---- RECORDS FOR THIS TASK

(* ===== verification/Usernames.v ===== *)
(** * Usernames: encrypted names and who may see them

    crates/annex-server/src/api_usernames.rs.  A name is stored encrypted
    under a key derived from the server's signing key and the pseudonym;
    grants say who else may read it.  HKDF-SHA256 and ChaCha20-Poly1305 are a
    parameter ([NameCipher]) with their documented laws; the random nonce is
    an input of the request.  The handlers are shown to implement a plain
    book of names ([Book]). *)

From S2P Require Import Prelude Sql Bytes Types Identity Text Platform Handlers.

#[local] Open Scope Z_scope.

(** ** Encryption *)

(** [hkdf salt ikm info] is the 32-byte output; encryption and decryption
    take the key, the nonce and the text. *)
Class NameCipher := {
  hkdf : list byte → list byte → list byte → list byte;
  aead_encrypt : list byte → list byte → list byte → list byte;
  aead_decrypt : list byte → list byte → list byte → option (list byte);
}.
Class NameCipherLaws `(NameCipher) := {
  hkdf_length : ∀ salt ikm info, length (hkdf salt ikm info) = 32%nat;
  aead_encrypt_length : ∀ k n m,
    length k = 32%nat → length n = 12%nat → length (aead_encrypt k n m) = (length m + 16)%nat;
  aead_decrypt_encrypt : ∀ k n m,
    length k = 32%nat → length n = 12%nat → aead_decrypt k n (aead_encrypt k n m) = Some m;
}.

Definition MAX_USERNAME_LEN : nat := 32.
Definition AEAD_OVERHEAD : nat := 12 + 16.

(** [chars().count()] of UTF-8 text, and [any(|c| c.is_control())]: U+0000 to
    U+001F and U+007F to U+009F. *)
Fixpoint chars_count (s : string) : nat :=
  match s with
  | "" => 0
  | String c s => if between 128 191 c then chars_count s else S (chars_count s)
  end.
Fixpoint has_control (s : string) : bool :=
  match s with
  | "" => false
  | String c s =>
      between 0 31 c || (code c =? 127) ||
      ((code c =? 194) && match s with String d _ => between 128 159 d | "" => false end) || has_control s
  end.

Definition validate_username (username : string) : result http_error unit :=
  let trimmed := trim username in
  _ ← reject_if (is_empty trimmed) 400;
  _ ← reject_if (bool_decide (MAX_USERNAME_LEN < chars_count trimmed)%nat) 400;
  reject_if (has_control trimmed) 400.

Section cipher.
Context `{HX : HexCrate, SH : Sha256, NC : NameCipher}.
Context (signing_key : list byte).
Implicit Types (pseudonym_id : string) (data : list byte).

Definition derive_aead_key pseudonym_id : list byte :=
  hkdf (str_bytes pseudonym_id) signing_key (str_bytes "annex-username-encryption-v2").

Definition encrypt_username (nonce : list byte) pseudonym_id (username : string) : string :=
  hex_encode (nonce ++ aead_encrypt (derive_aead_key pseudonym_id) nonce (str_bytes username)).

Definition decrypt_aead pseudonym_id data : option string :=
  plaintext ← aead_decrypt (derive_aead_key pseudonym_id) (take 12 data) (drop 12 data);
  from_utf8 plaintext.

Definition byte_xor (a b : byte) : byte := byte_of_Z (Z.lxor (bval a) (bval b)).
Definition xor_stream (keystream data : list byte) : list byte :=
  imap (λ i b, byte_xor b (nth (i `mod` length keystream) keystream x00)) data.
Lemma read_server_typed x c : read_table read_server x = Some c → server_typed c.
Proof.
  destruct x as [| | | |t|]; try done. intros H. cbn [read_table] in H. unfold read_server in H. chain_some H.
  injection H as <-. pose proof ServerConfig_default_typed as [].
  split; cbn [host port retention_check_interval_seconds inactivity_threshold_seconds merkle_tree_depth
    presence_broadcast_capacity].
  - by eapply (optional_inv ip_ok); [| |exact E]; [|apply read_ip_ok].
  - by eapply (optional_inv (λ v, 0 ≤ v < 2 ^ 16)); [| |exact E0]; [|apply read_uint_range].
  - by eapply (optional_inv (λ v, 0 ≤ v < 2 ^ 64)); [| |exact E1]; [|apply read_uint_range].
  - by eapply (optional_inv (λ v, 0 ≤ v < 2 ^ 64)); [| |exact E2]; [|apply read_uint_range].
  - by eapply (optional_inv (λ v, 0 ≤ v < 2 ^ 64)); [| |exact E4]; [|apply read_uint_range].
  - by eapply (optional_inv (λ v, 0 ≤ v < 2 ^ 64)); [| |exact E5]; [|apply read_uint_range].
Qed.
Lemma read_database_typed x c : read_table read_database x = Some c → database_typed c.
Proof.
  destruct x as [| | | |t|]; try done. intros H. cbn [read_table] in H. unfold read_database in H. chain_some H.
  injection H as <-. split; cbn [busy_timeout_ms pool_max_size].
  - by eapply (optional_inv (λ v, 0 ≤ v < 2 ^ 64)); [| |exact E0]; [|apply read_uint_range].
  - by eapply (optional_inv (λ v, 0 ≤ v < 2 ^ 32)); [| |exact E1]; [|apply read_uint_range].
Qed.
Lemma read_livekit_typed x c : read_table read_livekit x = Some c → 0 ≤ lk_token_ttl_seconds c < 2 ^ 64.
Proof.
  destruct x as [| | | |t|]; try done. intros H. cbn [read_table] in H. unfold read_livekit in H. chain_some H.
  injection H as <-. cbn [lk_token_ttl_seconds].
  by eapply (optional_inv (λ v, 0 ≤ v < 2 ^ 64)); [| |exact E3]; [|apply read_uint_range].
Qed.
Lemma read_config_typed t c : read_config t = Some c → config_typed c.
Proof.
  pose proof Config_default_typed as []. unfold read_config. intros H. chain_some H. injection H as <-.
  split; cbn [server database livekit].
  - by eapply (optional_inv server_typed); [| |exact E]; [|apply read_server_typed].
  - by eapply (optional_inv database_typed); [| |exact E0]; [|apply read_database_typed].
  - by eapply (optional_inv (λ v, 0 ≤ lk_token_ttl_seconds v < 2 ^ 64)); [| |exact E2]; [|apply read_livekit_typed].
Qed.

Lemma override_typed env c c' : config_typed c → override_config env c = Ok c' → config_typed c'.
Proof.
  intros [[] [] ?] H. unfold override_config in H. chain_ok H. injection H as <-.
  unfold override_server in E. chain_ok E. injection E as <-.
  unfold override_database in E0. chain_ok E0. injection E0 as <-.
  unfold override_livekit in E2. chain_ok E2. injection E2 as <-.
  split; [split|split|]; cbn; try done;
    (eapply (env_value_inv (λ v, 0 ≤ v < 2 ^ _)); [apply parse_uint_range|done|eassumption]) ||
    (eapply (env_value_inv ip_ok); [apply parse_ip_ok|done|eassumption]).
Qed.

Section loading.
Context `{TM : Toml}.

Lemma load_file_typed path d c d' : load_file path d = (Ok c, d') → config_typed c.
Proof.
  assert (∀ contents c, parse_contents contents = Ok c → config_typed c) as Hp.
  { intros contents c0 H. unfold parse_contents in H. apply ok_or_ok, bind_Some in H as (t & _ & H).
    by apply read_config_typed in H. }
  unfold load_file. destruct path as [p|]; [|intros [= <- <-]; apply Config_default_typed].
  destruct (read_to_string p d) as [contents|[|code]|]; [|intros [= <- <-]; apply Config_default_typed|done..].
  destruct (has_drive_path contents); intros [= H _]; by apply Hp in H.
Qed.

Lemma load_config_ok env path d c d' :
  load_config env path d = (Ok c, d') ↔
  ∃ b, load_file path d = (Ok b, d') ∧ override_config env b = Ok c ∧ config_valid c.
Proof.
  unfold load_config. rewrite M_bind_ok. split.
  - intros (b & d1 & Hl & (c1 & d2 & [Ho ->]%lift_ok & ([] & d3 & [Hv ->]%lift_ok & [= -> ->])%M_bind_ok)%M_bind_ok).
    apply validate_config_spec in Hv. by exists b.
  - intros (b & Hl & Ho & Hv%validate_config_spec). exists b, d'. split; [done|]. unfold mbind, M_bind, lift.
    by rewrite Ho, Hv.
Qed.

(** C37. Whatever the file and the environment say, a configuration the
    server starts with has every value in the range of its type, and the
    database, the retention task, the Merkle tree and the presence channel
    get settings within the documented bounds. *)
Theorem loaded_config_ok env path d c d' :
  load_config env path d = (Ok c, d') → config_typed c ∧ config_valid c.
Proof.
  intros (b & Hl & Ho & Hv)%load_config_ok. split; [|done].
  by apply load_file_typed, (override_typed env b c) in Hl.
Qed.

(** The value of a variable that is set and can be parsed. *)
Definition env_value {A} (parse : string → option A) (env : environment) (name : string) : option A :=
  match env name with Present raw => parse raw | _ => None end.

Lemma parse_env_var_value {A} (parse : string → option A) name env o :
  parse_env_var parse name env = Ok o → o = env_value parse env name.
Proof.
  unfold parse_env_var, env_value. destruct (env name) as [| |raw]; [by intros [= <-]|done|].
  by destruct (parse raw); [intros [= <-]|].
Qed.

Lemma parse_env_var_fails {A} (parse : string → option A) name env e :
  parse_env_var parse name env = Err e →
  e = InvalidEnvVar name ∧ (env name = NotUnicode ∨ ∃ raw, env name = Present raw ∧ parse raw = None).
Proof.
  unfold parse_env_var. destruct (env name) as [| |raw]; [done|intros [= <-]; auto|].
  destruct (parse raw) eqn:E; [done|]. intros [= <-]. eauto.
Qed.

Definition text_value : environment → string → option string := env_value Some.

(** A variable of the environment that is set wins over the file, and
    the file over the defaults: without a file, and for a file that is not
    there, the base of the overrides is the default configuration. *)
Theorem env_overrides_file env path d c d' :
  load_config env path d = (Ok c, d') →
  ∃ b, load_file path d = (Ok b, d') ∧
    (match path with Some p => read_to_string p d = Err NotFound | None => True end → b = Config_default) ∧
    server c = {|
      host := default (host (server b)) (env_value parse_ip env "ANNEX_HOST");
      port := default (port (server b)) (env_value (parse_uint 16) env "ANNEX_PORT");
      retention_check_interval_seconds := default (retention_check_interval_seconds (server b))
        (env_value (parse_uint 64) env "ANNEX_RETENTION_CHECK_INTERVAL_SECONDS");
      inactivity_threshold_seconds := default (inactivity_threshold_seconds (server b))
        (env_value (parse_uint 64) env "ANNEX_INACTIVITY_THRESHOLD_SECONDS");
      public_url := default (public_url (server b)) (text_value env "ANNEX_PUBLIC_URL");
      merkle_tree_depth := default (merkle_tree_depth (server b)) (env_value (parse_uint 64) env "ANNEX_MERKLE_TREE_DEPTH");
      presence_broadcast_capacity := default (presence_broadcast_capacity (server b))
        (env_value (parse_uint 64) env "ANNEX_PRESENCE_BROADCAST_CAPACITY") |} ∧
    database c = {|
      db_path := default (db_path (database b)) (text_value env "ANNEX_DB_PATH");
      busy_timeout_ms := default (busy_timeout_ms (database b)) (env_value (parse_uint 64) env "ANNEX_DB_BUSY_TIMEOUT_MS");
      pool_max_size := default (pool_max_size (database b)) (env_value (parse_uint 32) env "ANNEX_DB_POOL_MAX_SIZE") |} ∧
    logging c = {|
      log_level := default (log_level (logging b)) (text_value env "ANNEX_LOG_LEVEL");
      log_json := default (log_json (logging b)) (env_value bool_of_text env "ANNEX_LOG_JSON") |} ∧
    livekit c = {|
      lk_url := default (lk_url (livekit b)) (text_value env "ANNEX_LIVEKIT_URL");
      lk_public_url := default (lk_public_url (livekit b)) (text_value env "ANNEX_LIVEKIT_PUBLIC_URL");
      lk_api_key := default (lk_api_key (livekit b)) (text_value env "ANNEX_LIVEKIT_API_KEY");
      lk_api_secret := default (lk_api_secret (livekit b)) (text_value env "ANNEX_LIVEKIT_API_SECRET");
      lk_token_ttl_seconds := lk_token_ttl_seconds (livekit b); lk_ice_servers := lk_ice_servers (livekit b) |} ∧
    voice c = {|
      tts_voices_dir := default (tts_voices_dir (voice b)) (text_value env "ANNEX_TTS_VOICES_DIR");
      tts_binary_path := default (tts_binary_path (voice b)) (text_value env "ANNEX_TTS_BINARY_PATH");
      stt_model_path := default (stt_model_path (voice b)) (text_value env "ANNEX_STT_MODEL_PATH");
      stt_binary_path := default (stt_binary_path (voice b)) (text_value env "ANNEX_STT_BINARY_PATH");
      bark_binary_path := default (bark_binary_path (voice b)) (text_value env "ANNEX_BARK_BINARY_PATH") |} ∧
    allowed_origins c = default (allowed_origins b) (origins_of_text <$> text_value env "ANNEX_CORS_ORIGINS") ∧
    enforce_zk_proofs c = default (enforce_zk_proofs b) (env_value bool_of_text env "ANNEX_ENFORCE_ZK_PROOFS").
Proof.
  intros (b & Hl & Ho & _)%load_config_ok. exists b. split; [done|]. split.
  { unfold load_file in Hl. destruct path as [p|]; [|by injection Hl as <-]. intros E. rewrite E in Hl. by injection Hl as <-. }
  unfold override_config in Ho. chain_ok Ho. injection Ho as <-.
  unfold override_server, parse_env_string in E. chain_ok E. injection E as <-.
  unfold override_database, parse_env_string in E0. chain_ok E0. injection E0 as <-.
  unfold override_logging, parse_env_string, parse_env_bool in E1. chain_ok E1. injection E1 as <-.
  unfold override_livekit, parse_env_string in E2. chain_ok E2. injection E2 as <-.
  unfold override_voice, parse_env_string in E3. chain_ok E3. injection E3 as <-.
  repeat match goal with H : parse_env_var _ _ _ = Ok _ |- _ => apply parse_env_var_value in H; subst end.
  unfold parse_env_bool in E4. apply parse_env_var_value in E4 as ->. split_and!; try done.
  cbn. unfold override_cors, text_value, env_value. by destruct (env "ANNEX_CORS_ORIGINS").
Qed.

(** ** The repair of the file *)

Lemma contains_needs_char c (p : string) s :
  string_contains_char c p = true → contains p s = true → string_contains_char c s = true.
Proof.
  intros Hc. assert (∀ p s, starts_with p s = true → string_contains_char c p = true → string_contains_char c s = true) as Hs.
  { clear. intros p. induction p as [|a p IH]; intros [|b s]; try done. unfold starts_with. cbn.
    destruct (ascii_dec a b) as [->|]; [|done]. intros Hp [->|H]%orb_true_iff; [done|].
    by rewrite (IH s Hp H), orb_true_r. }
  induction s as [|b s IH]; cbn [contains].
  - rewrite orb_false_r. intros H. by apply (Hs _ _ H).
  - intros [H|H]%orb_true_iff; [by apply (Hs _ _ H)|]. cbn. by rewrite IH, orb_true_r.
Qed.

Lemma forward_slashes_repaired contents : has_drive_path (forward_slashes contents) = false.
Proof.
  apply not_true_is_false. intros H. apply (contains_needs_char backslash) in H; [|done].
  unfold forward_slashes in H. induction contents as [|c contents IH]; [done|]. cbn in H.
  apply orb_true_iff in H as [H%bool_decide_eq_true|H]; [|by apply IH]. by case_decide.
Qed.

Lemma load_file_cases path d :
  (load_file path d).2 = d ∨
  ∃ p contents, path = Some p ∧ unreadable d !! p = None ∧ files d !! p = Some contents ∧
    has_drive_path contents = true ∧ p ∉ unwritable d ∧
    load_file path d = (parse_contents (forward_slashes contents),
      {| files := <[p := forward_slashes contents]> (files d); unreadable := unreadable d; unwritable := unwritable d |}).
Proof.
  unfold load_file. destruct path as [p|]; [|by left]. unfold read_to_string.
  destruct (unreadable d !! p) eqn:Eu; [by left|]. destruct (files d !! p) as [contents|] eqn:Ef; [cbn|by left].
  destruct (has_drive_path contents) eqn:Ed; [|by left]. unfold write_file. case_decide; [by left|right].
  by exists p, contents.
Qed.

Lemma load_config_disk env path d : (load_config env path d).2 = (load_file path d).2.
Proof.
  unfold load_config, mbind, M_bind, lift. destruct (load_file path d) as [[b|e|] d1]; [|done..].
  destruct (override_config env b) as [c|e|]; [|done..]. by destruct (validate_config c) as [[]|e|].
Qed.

--------

TASK DETAILS:
Your reply should be one number: how many lines in the entries above contain the word "list".

EXERCISE ANSWER:
8